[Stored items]
***
(** ** The scan of [AllocateIP] *)

Lemma AllocateIP_loop_spec alloc bc : is_ip4 bc ->
  forall fuel cur, is_ip4 cur -> toZ cur <= toZ bc ->
  toZ bc - toZ cur < Z.of_nat fuel ->
  match AllocateIP_loop fuel alloc cur (Some bc) with
  | Ok (s, m) =>
      exists x, is_ip4 x /\ toZ cur <= toZ x < toZ bc /\ s = IP_String x
                /\ lookupB alloc s = false /\ m = <[ s := true ]> alloc
  | Err e =>
      e = ErrExhausted
      /\ forall x, is_ip4 x -> toZ cur <= toZ x < toZ bc ->
                   lookupB alloc (IP_String x) = true
  | Diverges => False
  end.
Proof.
  intros Hbc. induction fuel as [|fuel IH]; intros cur Hcur Hle Hfuel; [lia|].
  cbn [AllocateIP_loop IP_Equal].
  destruct (bool_decide (cur = bc)) eqn:Eq.
  - apply bool_decide_eq_true in Eq. subst cur. split; [reflexivity|]. intros; lia.
  - apply bool_decide_eq_false in Eq.
    assert (Hlt : toZ cur < toZ bc).
    { destruct (Z.eq_dec (toZ cur) (toZ bc)) as [E|]; [|lia].
      apply toZ_inj in E; try assumption. contradiction. }
    destruct (lookupB alloc (IP_String cur)) eqn:El; cbn [negb].
    + destruct (incrementIP_spec cur 1 Hcur ltac:(lia)) as [Hn1 Hn2].
      pose proof (toZ_bound _ Hbc). pose proof (toZ_bound _ Hcur).
      rewrite Z.mod_small in Hn2 by lia.
      specialize (IH (incrementIP cur 1) Hn1 ltac:(lia) ltac:(lia)).
      destruct (AllocateIP_loop fuel alloc (incrementIP cur 1) (Some bc)) as [[s m]|e|].
      * destruct IH as (x & Hx & Hr & Hs); exists x.
        split; [assumption|]. split; [lia|assumption].
      * destruct IH as [-> IH]. split; [reflexivity|]. intros x Hx Hr.
        destruct (Z.eq_dec (toZ x) (toZ cur)) as [E|].
        -- apply toZ_inj in E; try assumption. subst x. assumption.
        -- apply IH; [assumption|lia].
      * assumption.
    + exists cur. split; [assumption|]. split; [lia|]. auto.
Qed.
***
- _Your objective_:
Set down an exact copy of the entries above.

- _Solution below_:
(** ** The scan of [AllocateIP] *)

Lemma AllocateIP_loop_spec alloc bc : is_ip4 bc ->
  forall fuel cur, is_ip4 cur -> toZ cur <= toZ bc ->
  toZ bc - toZ cur < Z.of_nat fuel ->
  match AllocateIP_loop fuel alloc cur (Some bc) with
  | Ok (s, m) =>
      exists x, is_ip4 x /\ toZ cur <= toZ x < toZ bc /\ s = IP_String x
                /\ lookupB alloc s = false /\ m = <[ s := true ]> alloc
  | Err e =>
      e = ErrExhausted
      /\ forall x, is_ip4 x -> toZ cur <= toZ x < toZ bc ->
                   lookupB alloc (IP_String x) = true
  | Diverges => False
  end.
Proof.
  intros Hbc. induction fuel as [|fuel IH]; intros cur Hcur Hle Hfuel; [lia|].
  cbn [AllocateIP_loop IP_Equal].
  destruct (bool_decide (cur = bc)) eqn:Eq.
  - apply bool_decide_eq_true in Eq. subst cur. split; [reflexivity|]. intros; lia.
  - apply bool_decide_eq_false in Eq.
    assert (Hlt : toZ cur < toZ bc).
    { destruct (Z.eq_dec (toZ cur) (toZ bc)) as [E|]; [|lia].
      apply toZ_inj in E; try assumption. contradiction. }
    destruct (lookupB alloc (IP_String cur)) eqn:El; cbn [negb].
    + destruct (incrementIP_spec cur 1 Hcur ltac:(lia)) as [Hn1 Hn2].
      pose proof (toZ_bound _ Hbc). pose proof (toZ_bound _ Hcur).
      rewrite Z.mod_small in Hn2 by lia.
      specialize (IH (incrementIP cur 1) Hn1 ltac:(lia) ltac:(lia)).
      destruct (AllocateIP_loop fuel alloc (incrementIP cur 1) (Some bc)) as [[s m]|e|].
      * destruct IH as (x & Hx & Hr & Hs); exists x.
        split; [assumption|]. split; [lia|assumption].
      * destruct IH as [-> IH]. split; [reflexivity|]. intros x Hx Hr.
        destruct (Z.eq_dec (toZ x) (toZ cur)) as [E|].
        -- apply toZ_inj in E; try assumption. subst x. assumption.
        -- apply IH; [assumption|lia].
      * assumption.
    + exists cur. split; [assumption|]. split; [lia|]. auto.
Qed.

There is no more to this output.